Ashton - Congratulations on your very first registration!!! When it has been approved, I hope that you will share a photo and the name of your very first intro!!! I want to see it. Way to go!
So you have been growing and hybridizing daylilies since you were 9??? If so, that is 6 years! (Longer than I've been in it!) I guess I will need to start directing some of my hybridizing questions your way.
Honestly, I thought you were like 17 going on 18. You fooled me! So you and Jon are actually about the same age. I think you two will become good online (and in real life) friends and become "friendly" daylily hybridizer rivals! A little competition can be a real motivator and will keep you both laughing with the joking going on back and forth!
Now .... I expect to hear that Jon has an intro in the works! (Though he just got into daylilies a year ago so he may need a year or two to get there.)

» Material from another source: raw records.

Lemma commit_in_sync rs0 f0 st' shown :
  Forall kept rs0 ->
  (rs ← sort_reminders rs0; _ ← update_list rs;
   Ok (save_reminders (App rs f0))) = Ok (st', shown) ->
  in_sync st'.
Proof.
  intros Hk. destruct (commit_kept rs0 Hk) as (rs & -> & _ & [Hk' _] & Hshown).
  cbn [mbind result_bind]. rewrite Hshown. cbn [mbind result_bind].
  intros [= Hst]. pose proof (in_sync_kept rs f0 Hk') as Hsync.
  rewrite Hst in Hsync. exact Hsync.
Qed.

Lemma add_reminder_in_sync text q now stamp st st' shown :
  Forall kept (reminders st) ->
  add_reminder text q now stamp st = Ok (st', shown) ->
  st' = st \/ in_sync st'.
Proof.
  intros Hk. unfold add_reminder.
  destruct (bool_decide (text = "")); [intros [= <- _]; by left |].
  rewrite dt_le_astimezone. cbn [mbind result_bind].
  destruct (bool_decide _); [intros [= <- _]; by left |].
  intros Hop. right. eapply commit_in_sync; [| exact Hop].
  apply Forall_app. split; [done |]. constructor; [| done].
  apply new_reminder_kept.
Qed.

Lemma delete_reminder_in_sync selected confirm st st' shown :
  Forall kept (reminders st) ->
  delete_reminder selected confirm st = Ok (st', shown) ->
  st' = st \/ in_sync st'.
Proof.
  intros Hk. destruct selected as [reminder_id |]; [| intros [= <- _]; by left].
  destruct confirm.
  - unfold delete_reminder.
    destruct (find_text_kept reminder_id _ Hk) as [subject ->].
    cbn [mbind result_bind]. rewrite remove_id_filter by done.
    cbn [mbind result_bind].
    assert (Hk' : Forall kept (List.filter (other_id reminder_id) (reminders st)))
      by by apply Forall_filter_bool.
    rewrite update_list_kept by done. cbn [mbind result_bind].
    pose proof (in_sync_kept _ (settings_file st) Hk') as Hsync.
    destruct (save_reminders _) as [st1 shown1]. intros [= <- _]. by right.
  - unfold delete_reminder.
    destruct (find_text_kept reminder_id _ Hk) as [subject ->].
    intros [= <- _]. by left.
Qed.

Lemma edit_reminder_in_sync reminder_id reply now st st' shown :
  Forall kept (reminders st) ->
  edit_reminder_dialog reminder_id reply now st = Ok (st', shown) ->
  st' = st \/ in_sync st'.
Proof.
  intros Hk. unfold edit_reminder_dialog.
  destruct (find_reminder_kept reminder_id _ Hk) as [[[i r] |] Hfound];
    rewrite Hfound; cbn [mbind result_bind]; [| intros [= <- _]; by left].
  destruct (bool_decide (r = ∅)); [intros [= <- _]; by left |].
  assert (Hr : kept r).
  { rewrite Forall_forall in Hk. apply Hk.
    eapply list_elem_of_lookup_2. by eapply find_reminder_lookup. }
  pose proof Hr as ([d Hd] & _). apply due_at_lookup in Hd as (w & o & Hd & _).
  unfold getitem. rewrite Hd. cbn [mbind result_bind].
  destruct reply as [[new_text edited] |]; [| intros [= <- _]; by left].
  destruct (bool_decide (new_text = "")); [intros [= <- _]; by left |].
  rewrite dt_le_astimezone. cbn [mbind result_bind].
  destruct (bool_decide _); [intros [= <- _]; by left |].
  rewrite dt_gt_astimezone. cbn [mbind result_bind].
  destruct (if bool_decide _ then _ else _) as [reset |]; cbn [mbind result_bind];
    [| done].
  intros Hop. right. eapply commit_in_sync; [| exact Hop].
  apply Forall_insert; [done |]. by apply edited_reminder_kept.
Qed.

(** X9. Whatever add, edit or delete changes is written at once: after such an
    action either the state is the one before, or the file holds exactly what
    [save_reminders] writes for the new store. *)
Theorem changes_are_saved_at_once st a st' :
  well_kept (reminders st) ->
  (forall now, a <> Poll now) ->
  step st a = Ok st' ->
  st' = st \/ in_sync st'.
Proof.
  intros [Hk _] Hnot.
  destruct a as [text q now stamp | i reply now | sel confirm | now]; cbn [step].
  - destruct (add_reminder text q now stamp st) as [[st1 shown] |] eqn:Hop;
      simpl; [| done].
    intros [= <-]. by eapply add_reminder_in_sync.
  - destruct (edit_reminder_dialog i reply now st) as [[st1 shown] |] eqn:Hop;
      simpl; [| done].
    intros [= <-]. by eapply edit_reminder_in_sync.
  - destruct (delete_reminder sel confirm st) as [[st1 shown] |] eqn:Hop;
      simpl; [| done].
    intros [= <-]. by eapply delete_reminder_in_sync.
  - by destruct (Hnot now).
Qed.

Lemma in_sync_loads st :
  (forall d, valid_datetime d = true -> fromisoformat (isoformat d) = Some d) ->
  well_kept (reminders st) -> Forall valid_due (reminders st) ->
  in_sync st -> load_reminders (settings_file st) = Ok st.
Proof.
  intros Hiso [Hk Hasc] Hvalid Hsync. destruct st as [rs f]. simpl in *.
  unfold in_sync in Hsync. rewrite save_reminders_kept in Hsync by done.
  injection Hsync as Hf. rewrite <- Hf at 1.
  unfold load_reminders. rewrite persisted_load_items by done.
  rewrite sort_reminders_id by (by apply kept_due_all || done).
  cbn [try_except]. rewrite update_list_kept by done. cbn [mbind result_bind].
  by rewrite Hf.
Qed.

(** X10. A wake does not write the file.  When the file is in step with the
    store, a wake marks the due reminders in the store only: loading the
    file afterwards, as the next start of the application does, gives the
    store of before the wake, with those reminders not notified. *)
Theorem wake_marks_are_lost_on_restart st now st' :
  (forall d, valid_datetime d = true -> fromisoformat (isoformat d) = Some d) ->
  well_kept (reminders st) -> Forall valid_due (reminders st) ->
  in_sync st ->
  step st (Poll now) = Ok st' ->
  settings_file st' = settings_file st
  /\ load_reminders (settings_file st') = Ok st.
Proof.
  intros Hiso Hwk Hvalid Hsync. cbn [step].
  destruct (scan now (reminders st)) as [[rs es] |]; cbn [mbind result_bind];
    [| done].
  intros [= <-]. split; [done |]. simpl. by apply in_sync_loads.
Qed.

(** X11. In a session [save_reminders] leaves no record out and shows no error:
    in every reachable state it writes one object for each reminder of the
    store. *)
Theorem session_save_writes_every_record st :
  reachable st ->
  save_reminders st
  = (App (reminders st) (JsonItems (Obj <$> (persisted <$> reminders st))), []).
Proof.
  intros [Hk _]%reachable_well_kept. destruct st as [rs f].
  by apply save_reminders_kept.
Qed.

(** ** Stopping the loop *)


(** ** The rows of the list widget *)

Lemma list_row_kept now r :
  kept r -> exists x, list_row (astimezone now) r = Ok (Some x) /\ row_of now r x.
Proof.
  intros ([d Hd] & [t Ht] & [x Hx] & _).
  pose proof Hd as Hdue.
  apply due_at_lookup in Hd as (w & o & Hdt & ->).
  unfold list_row, getitem. rewrite Hdt, Ht, Hx. cbn [mbind result_bind].
  rewrite dt_le_ensure_aware. rewrite ensure_aware_aware.
  exists (Row t (Datetime w (Some o))
            (if notified r then NotifiedRow
             else if overdue now r then PastDueRow else Plain) x).
  unfold row_of, notified, overdue. rewrite Hdue. unfold instant_of. simpl.
  destruct (truthy _); cbn [mbind result_bind]; by repeat split.
Qed.

Lemma list_rows_kept now rs :
  Forall kept rs ->
  exists rows, list_rows now rs = Ok rows /\ Forall2 (row_of now) rs rows.
Proof.
  unfold list_rows. induction 1 as [| r rs Hr _ (rows & Hrows & Hall)].
  - by exists [].
  - destruct (list_row_kept now r Hr) as (x & Hx & Hrow).
    exists (x :: rows). cbn [list_rows_from]. rewrite Hx. cbn [mbind result_bind].
    rewrite Hrows. split; [done | by constructor].
Qed.

Lemma list_rows_update_list now rs :
  update_list rs = (fun _ => ()) <$> list_rows now rs.
Proof.
  unfold list_rows. induction rs as [| r rs IH]; [done |].
  cbn [update_list list_rows_from]. rewrite IH.
  unfold update_item, list_row, getitem.
  destruct (r !! "dateTime") as [[| | | | d] |]; cbn [mbind result_bind];
    try by destruct (list_rows_from _ rs).
  destruct (r !! "text"); cbn [mbind result_bind]; [| done].
  destruct (r !! "id"); cbn [mbind result_bind]; [| done].
  rewrite dt_le_ensure_aware.
  destruct (truthy _); cbn [mbind result_bind];
    by destruct (list_rows_from _ rs).
Qed.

Ok, now I am going to get on the topic of hybridizing questions again....
I have been reading about many professional hybridizers who are well-known for their intros. I am not going to mention names, but I was really bummed out that one in particular is using rusty daylily seedlings as his signature daylily parents for many of his intros. He would definitely have rust because he is in a warmer state, but he sprays for rust as do most of the pro hybridizers. I am sure he knows it too. I am sorry, but that was disappointing for me personally, because I saw many of his intros I would love to have, but when I checked their pedigree I realized that they very well might be rust buckets in my garden. How hard can it be to incorporate rust resistance in your breeding program? I bet the majority of daylily home gardeners do not spray regularly for rust or other diseases ... so they live with the ugly foliage like I have been doing. Daylilies only bloom for a short time compared to the rest of the year, so for me - it really is an asset to have nice foliage during the rest of the year.
I do know that most of the hybridizers here in FL are trying to add rust resistance to their breeding lines. And I think the majority have had much success with that.
How hard can it be to add rust resistance to your breeding program if you live in the south? If they own acreage, can't they designate an area away from their sales stock to try to hybridize some more good parents that show rust resistance?